Job Stressors

Jobs Stressors refers to aspects of work that may invoke feelings of anxiety in a person. These are broken down into two groups, work-related job stressors and  people management related job stressors.

Work-related job stressors

  • Uncertainty of employment – a person may be on a contract and unable to perhaps apply for a housing loan or make long-term plans. Others may be aware that their job could be at risk as a result of an area review.

  • Control – an employee may have total responsibility for the outcome of their job but little or no control over the processes used or the resources allocated. This is a classic scenario for work stress.

  • Job content – the nature of the work itself can be stressful. For example if a person is in contact with the public and likely to be the recipient of abuse from angry or disgruntled consumers.

  • Workload – some areas may be under-resourced or have inefficient work systems in place. As a result staff may have a high workload. Most workers can cope with the pressure of high workload for reasonably short periods of time (such as at enrolment or exams). However when high workload is perceived as unrelenting, morale is eroded and job dissatisfaction develops.

  • Pace – in some jobs the pace of work is outside the control of the worker. A clear example is production line work. Some occupations at the University may be similar to this in as much as it may be impossible or very difficult for the worker to take a meal or toilet break.
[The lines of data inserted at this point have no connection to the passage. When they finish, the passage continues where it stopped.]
Fixpoint walk_loop (fuel : nat) (d : Z) (p : pool) : st T unit :=
  match fuel with
  | O => lift_res (Err OutOfFuel)
  | S fuel =>
      if d =? 0 then mret tt
      else
        x ← lift_res (load d p);
        walk_desc (sptes x) ;; walk_loop fuel (more x) p
  end.

(** [fn] does not change the list. *)
Definition pte_list_walk (pte_list : Z) (p : pool) : st T unit :=
  if pte_list =? 0 then mret tt
  else if negb (is_chain pte_list) then fn pte_list
  else walk_loop (S (chain_fuel p)) (chain_head pte_list) p.

End walk.

Record rmap_iterator := Iter { idesc : Z; pos : nat }.

(** The entry, 0 for none, and the iterator. *)
Definition rmap_get_first (rmap : Z) (p : pool) (iter : rmap_iterator) : res (Z * rmap_iterator) :=
  if rmap =? 0 then Ok (0, iter)
  else if negb (is_chain rmap) then Ok (rmap, Iter 0 (pos iter))
  else
    x ← load (chain_head rmap) p;
    s ← spte_at x 0;
    Ok (s, Iter (chain_head rmap) 0).

(** From [iter->desc = iter->desc->more] on. *)
Definition next_desc (x : pte_list_desc) (i : nat) (p : pool) : res (Z * rmap_iterator) :=
  if more x =? 0 then Ok (0, Iter 0 i)
  else
    y ← load (more x) p;
    s ← spte_at y 0;
    Ok (s, Iter (more x) 0).

Definition rmap_get_next (iter : rmap_iterator) (p : pool) : res (Z * rmap_iterator) :=
  if idesc iter =? 0 then Ok (0, iter)
  else
    x ← load (idesc iter) p;
    if (pos iter <? PTE_LIST_EXT - 1)%nat then
      s ← spte_at x (S (pos iter));
      if negb (s =? 0) then Ok (s, Iter (idesc iter) (S (pos iter)))
      else next_desc x (S (pos iter)) p
    else next_desc x (pos iter) p.

(** ** What a word stands for *)

(** A chunk: a descriptor and the entries it holds. *)
Abbreviation chunk := (Z * list Z)%type.

Definition good (a : Z) : Prop := a <> 0 /\ Z.testbit a 0 = false.

Definition filled (l : list Z) : list Z := l ++ replicate (PTE_LIST_EXT - length l) 0.

Definition chunk_ok (c : chunk) : Prop :=
  good c.1 /\ (1 <= length c.2 <= PTE_LIST_EXT)%nat /\ Forall (fun s => s <> 0) c.2.

Definition head_of (cs : list chunk) : Z := match cs with [] => 0 | c :: _ => c.1 end.

Fixpoint linked (h : gmap Z pte_list_desc) (cs : list chunk) : Prop :=
  match cs with
  | [] => True
  | (a, l) :: cs => h !! a = Some (Desc (filled l) (head_of cs)) /\ linked h cs
  end.

(** The word [w] stands for the entries [l], kept in the chunks [cs]. *)
Inductive holds (h : gmap Z pte_list_desc) : Z -> list chunk -> list Z -> Prop :=
| holds_none : holds h 0 [] []
| holds_one s : good s -> holds h s [] [s]
| holds_many cs : cs <> [] -> Forall chunk_ok cs -> NoDup cs.*1 -> linked h cs ->
    holds h (Z.setbit (head_of cs) 0) cs (concat cs.*2).

(** The cached objects are zeroed descriptors that nothing else uses. *)
Record cache_ok (p : pool) : Prop := {
  ca_nodup : NoDup (objects p);
  ca_zeroed o : o ∈ objects p -> good o /\ descs p !! o = Some zeroed
}.

(** *** Words *)

Lemma tagged_word a : good a -> Z.setbit a 0 <> 0 /\ is_chain (Z.setbit a 0) = true /\ chain_head (Z.setbit a 0) = a.
Proof.
  intros [H0 Hb]. assert (Hc : is_chain (Z.setbit a 0) = true) by (unfold is_chain; by rewrite Z.setbit_eq).
  split; [|split; [done|]].
  - intros E. by rewrite E in Hc.
  - unfold chain_head. apply Z.bits_inj'. intros i Hi. rewrite Z.clearbit_eqb, Z.setbit_eqb by lia.
    destruct (Z.eqb_spec 0 i) as [<-|]; cbn [negb andb orb]; [by rewrite Hb|by rewrite andb_true_r].
Qed.

Lemma chain_word cs : cs <> [] -> Forall chunk_ok cs ->
  (Z.setbit (head_of cs) 0 =? 0) = false /\ is_chain (Z.setbit (head_of cs) 0) = true /\
  chain_head (Z.setbit (head_of cs) 0) = head_of cs.
Proof.
  intros Hcs Hf. assert (Hg : good (head_of cs)) by (destruct cs; [done|]; apply Forall_cons in Hf as [[? _] _]; done).
  destruct (tagged_word _ Hg) as (H1 & H2 & H3). split; [lia|done].
Qed.

(** *** Chains *)

Ltac addrs := rewrite ?fmap_app, ?fmap_cons, ?fmap_nil in *; cbn [fst snd] in *.

Lemma linked_frame h h' cs : (forall a, a ∈ cs.*1 -> h' !! a = h !! a) -> linked h cs -> linked h' cs.
Proof.
  induction cs as [|[a l] cs IH]; intros Hf; [done|]. cbn [linked]. intros [E H].
  split; [rewrite Hf; [done|set_solver]|]. apply IH; [|done]. intros b Hb. apply Hf. set_solver.
Qed.

Lemma linked_app_r h cs1 cs2 : linked h (cs1 ++ cs2) -> linked h cs2.
Proof. induction cs1 as [|[a l] cs1 IH]; [done|]. cbn. intros [_ H]. auto. Qed.

Lemma linked_mid h cs1 a l cs2 : linked h (cs1 ++ (a, l) :: cs2) -> h !! a = Some (Desc (filled l) (head_of cs2)).
Proof. intros H%linked_app_r. apply H. Qed.

Lemma chain_in_heap h cs a : linked h cs -> a ∈ cs.*1 -> a ∈ dom h.
Proof.
  induction cs as [|[b l] cs IH]; [set_solver|]. cbn. intros [E H] [->|Ha]%elem_of_cons; [|auto].
  apply elem_of_dom. eauto.
Qed.

Lemma linked_length h cs : linked h cs -> NoDup cs.*1 -> (length cs <= size h)%nat.
Proof.
  intros H Hn. rewrite <- (length_fmap fst), <- (size_list_to_set (C := gset Z)), <- size_dom by done.
  apply subseteq_size. intros a Ha. apply elem_of_list_to_set in Ha. eapply chain_in_heap; eauto.
Qed.

Lemma head_of_app cs1 a l l' cs2 cs2' : head_of (cs1 ++ (a, l) :: cs2) = head_of (cs1 ++ (a, l') :: cs2').
Proof. by destruct cs1. Qed.

(** Rewriting one chunk. *)
Lemma linked_update h cs1 a l l' cs2 : linked h (cs1 ++ (a, l) :: cs2) -> NoDup (cs1 ++ (a, l) :: cs2).*1 ->
  linked (<[a := Desc (filled l') (head_of cs2)]> h) (cs1 ++ (a, l') :: cs2).
Proof.
  induction cs1 as [|[b x] cs1 IH]; cbn [app linked]; rewrite fmap_cons; intros [E H] [Hb Hn]%NoDup_cons; cbn [fst] in Hb.
  - split; [by rewrite lookup_insert_eq|]. eapply linked_frame; [|done]. intros c Hc. rewrite lookup_insert_ne; [done|set_solver].
  - split; [|by apply IH]. addrs. rewrite lookup_insert_ne by set_solver. by rewrite E, (head_of_app _ _ l l' cs2 cs2).
Qed.
(* ===== verification/Rmap.v ===== *)
(** * The reverse map of shadow entries (kvm-kmod x86/mmu.c)

    For every guest frame and page size the reverse map lists the shadow
    entries that map it.  Write protection, the removal of host pages and the
    aging of pages go through it.  The state is the memory of the shadow
    pages, their headers, and the words of the lists of [PteList]; the
    theorems relate the lists to the entries in memory, in both
    directions. *)

From S2P Require Import Prelude MemSlots Spte PteList.

(** ** State *)

Record kvm_mmu_page_role := Role {
  level : Z; cr4_pae : bool; quadrant : Z; direct : bool; access : Z;
  invalid : bool; nxe : bool; cr0_wp : bool; smep_andnot_wp : bool
}.

#[global] Instance kvm_mmu_page_role_eq_dec : EqDecision kvm_mmu_page_role.
Proof. solve_decision. Defined.

(** [sp->spt] is the address under which the page is kept, [sp->parent_ptes]
    a word of its own below. *)
Record kvm_mmu_page := Page {
  sp_gfn : Z; role : kvm_mmu_page_role; sp_gfns : list Z;
  unsync : bool; root_count : Z; unsync_children : Z; mmu_valid_gen : Z;
  unsync_child_bitmap : gset Z; write_flooding_count : Z
}.

Definition with_gfns (f : list Z -> list Z) (sp : kvm_mmu_page) : kvm_mmu_page :=
  Page (sp_gfn sp) (role sp) (f (sp_gfns sp)) (unsync sp) (root_count sp) (unsync_children sp) (mmu_valid_gen sp)
    (unsync_child_bitmap sp) (write_flooding_count sp).

Definition sp_level (sp : kvm_mmu_page) : Z := level (role sp).
Definition sp_direct (sp : kvm_mmu_page) : bool := direct (role sp).
Lemma all_heads_elem sl lvs h : slot_ok sl -> npages sl <> 0 -> lvs ⊆ levels ->
  h ∈ all_heads sl lvs <-> exists lv f, lv ∈ lvs /\ base_gfn sl <= f < base_gfn sl + npages sl /\ h = __gfn_to_rmap f lv sl.
Proof.
  intros Hok Hn0 Hsub. pose proof Hok as [Hn Hb _]. unfold all_heads. rewrite elem_of_concat_fmap.
  rewrite u64_small by lia. set (g2 := base_gfn sl + npages sl - 1).
  assert (H : forall lv, lv ∈ lvs -> h ∈ index_heads (id sl) lv 0 (Z.to_nat (gfn_to_index g2 (base_gfn sl) lv + 1)) <->
    exists f, base_gfn sl <= f <= g2 /\ h = __gfn_to_rmap f lv sl).
  { intros lv Hlv. rewrite <- (level_heads_elem sl lv (base_gfn sl) g2) by (done || lia || by apply Hsub). cbv zeta.
    rewrite (gfn_to_index_div (base_gfn sl) (base_gfn sl)), Z.sub_diag, Z.sub_0_r by (lia || by apply Hsub). done. }
  split.
  - intros (lv & Hlv & (f & Hf & ->)%H); [|done]. exists lv, f. split; [done|]. split; [lia|done].
  - intros (lv & f & Hlv & Hf & ->). exists lv. split; [done|]. apply H; [done|]. exists f. split; [lia|done].
Qed.

Lemma protect_levels_spec m sl lvs : masks_ok m -> forall s ls, mmu_ok m s ls -> Forall (listed ls) (all_heads sl lvs) ->
  exists s', protect_levels m lvs sl (u64 (base_gfn sl + npages sl - 1)) s = Ok (tt, s') /\ mmu_ok m s' ls /\
    changed_in m (protect false) (all_heads sl lvs) s s'.
Proof.
  intros Hm. induction lvs as [|i lvs IH]; intros s ls Hok Hf; cbn [protect_levels].
  { exists s. split; [done|]. split; [done|apply changed_nil]. }
  unfold all_heads in *. rewrite fmap_cons in *. cbn [concat] in *. pose proof Hf as [Hf1 Hf2]%Forall_app.
  destruct (protect_indices_spec m _ _ _ Hm _ s ls Hok Hf1) as (s1 & E1 & Hok1 & C1). rewrite (st_bind_Ok _ _ _ _ _ E1).
  destruct (IH s1 ls Hok1 Hf2) as (s2 & E2 & Hok2 & C2). exists s2. split; [done|]. split; [done|].
  eapply changed_app; [apply protect_idem|..|done|done]; intros a; by eapply mapped_dec.
Qed.

(** The entry maps a page of the slot with identifier [i]. *)
Definition maps_slot (m : shadow_masks) (s : kvm) (i a : Z) : Prop :=
  exists v g lv sl, leaf m s a v /\ spte_gfn s a = Some (g, lv) /\ search_memslots (slots s) g = Some sl /\ id sl = i.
  • Scheduling – in some positions the worker is not able to spread their workload evenly across the working day. The nature of the work may be stop-start and go against a worker’s natural work rhythm. For example, very little to do at the start of the day but a great rush approaching the end.

  • Social environment – obvious factors of this nature include overcrowded work environments or being required to work in isolation. The amount of stress derived from both these depends upon the individual. Another negative factor could arise when a person does not get on with or enjoy working with another staff member and rotation is not possible.

  • Physical environment – aspects of the physical environment that could contribute toward stress include poor ergonomics, bad lighting, high noise levels, dust, poor air circulation and extreme heat or cold, etc.

Management-related job stressors

  • Change management – successful change management is an important management skill. Staff should be consulted in the early stages of the process. At every phase they should be given a realistic picture of what is to be achieved, the processes involved and timeframes. When managed poorly, change can cause anxiety and low morale.

  • Supportive supervision – supportive supervisors will praise staff  for good work, rather than only speaking to them when they have performed poorly. Discussion of performance errors should always include strategies for improvement and a review of progress.

  • Role definition – lack of clarity of a person’s role, boundaries or who should give them orders, can lead to anxiety when conflicts occur. Staff should be encouraged to seek clearer definition of their role, particularly if the role is new or they are new to the area or organisation.

  • Feedback – this should be given whenever appropriate. This is most effective when it is provided as soon as possible after the event. As mentioned above, feedback should be provided for good as well as bad performance. Some managers ‘sandwich’ positive and negative feedback to lessen . Negative feedback should also include suggestions to remedy shortcomings.

  • Participation –  staff morale is higher when staff are encouraged to work as a team. High morale is often linked to high job satisfaction. Team-building is an important skill for managers to utilise.

  • Development – for some staff members the absence of opportunities to develop their skills and knowledge at work can cause frustration. This can also reduce morale.